:: Data supplied ::
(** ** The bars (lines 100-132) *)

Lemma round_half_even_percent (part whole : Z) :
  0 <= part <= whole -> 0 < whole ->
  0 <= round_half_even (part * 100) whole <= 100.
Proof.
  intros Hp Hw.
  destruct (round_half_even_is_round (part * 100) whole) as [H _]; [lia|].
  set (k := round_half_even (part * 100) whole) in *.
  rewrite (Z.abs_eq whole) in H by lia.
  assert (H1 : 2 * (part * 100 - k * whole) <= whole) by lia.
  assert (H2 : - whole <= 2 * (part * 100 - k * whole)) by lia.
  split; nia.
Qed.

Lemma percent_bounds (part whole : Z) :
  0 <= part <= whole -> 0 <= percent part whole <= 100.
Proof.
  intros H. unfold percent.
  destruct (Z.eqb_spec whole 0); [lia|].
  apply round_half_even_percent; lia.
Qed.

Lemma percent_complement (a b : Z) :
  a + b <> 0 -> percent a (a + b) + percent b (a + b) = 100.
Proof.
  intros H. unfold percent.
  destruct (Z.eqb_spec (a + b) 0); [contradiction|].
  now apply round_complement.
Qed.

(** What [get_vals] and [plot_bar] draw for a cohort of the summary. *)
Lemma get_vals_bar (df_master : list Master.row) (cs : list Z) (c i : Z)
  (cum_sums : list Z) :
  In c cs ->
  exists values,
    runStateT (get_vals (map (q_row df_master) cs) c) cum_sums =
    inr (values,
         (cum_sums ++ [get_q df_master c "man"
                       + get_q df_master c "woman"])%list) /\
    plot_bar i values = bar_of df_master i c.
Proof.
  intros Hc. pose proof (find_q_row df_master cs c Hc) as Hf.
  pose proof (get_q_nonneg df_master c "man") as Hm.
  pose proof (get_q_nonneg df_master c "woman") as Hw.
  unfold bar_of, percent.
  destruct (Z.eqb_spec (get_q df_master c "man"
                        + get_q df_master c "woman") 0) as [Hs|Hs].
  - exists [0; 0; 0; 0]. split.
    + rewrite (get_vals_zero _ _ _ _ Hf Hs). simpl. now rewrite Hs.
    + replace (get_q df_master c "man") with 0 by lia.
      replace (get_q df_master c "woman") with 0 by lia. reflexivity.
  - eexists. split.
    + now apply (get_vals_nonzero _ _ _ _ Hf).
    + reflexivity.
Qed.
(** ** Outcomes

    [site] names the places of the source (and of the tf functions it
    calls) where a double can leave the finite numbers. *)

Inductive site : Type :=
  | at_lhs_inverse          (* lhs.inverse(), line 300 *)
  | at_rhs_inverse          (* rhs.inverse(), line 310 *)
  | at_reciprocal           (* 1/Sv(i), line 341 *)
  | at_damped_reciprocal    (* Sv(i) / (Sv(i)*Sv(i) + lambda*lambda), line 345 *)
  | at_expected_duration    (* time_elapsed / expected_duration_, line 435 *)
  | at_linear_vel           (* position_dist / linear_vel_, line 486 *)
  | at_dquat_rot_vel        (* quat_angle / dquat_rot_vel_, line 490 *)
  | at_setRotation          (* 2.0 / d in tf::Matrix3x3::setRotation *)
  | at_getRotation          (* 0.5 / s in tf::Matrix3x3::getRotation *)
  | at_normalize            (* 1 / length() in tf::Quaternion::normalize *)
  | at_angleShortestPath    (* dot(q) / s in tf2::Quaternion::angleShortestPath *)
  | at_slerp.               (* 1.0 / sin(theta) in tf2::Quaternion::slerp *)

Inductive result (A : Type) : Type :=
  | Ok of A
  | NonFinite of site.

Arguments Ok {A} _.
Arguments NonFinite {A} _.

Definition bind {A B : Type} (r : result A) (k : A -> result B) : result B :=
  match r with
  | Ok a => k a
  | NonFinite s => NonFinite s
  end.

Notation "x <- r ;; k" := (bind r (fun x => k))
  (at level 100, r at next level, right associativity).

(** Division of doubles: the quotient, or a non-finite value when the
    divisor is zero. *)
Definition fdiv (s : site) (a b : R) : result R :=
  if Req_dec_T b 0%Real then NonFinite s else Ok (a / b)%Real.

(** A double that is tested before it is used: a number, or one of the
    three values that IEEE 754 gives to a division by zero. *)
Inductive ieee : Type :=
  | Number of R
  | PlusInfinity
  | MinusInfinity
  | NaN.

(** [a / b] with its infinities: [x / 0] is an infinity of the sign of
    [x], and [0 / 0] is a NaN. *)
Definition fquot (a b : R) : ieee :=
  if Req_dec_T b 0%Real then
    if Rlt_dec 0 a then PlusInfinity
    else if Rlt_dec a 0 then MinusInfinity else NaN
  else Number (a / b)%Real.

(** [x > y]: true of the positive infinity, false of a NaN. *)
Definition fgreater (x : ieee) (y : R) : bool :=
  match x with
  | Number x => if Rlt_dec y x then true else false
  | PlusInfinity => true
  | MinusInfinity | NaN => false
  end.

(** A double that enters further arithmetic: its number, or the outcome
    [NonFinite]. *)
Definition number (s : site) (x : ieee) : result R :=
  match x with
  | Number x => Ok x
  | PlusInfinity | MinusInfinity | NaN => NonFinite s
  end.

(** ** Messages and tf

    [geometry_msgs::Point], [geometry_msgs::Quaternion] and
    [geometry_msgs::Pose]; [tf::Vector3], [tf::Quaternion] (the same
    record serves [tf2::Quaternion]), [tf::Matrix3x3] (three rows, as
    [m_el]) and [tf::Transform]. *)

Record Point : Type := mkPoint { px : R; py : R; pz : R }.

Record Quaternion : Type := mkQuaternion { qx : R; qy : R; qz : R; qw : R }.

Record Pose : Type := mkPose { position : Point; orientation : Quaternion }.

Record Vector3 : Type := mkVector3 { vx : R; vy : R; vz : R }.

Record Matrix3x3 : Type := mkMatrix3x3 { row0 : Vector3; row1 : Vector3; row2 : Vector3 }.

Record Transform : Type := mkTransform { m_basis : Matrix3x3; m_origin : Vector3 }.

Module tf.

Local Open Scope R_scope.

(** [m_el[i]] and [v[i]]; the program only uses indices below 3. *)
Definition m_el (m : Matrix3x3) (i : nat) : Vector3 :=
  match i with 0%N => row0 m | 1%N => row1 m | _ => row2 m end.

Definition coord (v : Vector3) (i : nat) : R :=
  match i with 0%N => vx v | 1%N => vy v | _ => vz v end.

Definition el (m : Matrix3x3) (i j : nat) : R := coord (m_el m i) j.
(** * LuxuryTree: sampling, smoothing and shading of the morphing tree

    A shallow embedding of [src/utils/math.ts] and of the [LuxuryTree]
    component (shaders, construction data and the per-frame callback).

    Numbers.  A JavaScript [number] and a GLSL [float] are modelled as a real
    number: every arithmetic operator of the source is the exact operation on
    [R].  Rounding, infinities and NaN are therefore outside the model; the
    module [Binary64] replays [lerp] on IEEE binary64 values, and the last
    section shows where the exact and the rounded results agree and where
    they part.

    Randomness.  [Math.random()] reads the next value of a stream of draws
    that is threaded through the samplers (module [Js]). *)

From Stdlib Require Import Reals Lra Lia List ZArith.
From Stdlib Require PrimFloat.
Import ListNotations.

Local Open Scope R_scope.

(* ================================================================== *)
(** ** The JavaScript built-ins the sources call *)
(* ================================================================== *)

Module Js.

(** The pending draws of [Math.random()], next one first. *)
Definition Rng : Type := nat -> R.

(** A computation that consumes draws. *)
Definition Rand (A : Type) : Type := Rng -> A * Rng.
:::
_Exercise prompt_. Please state how many lines in the entries include the string "replace", giving no more than the number.

_Exercise result_. 2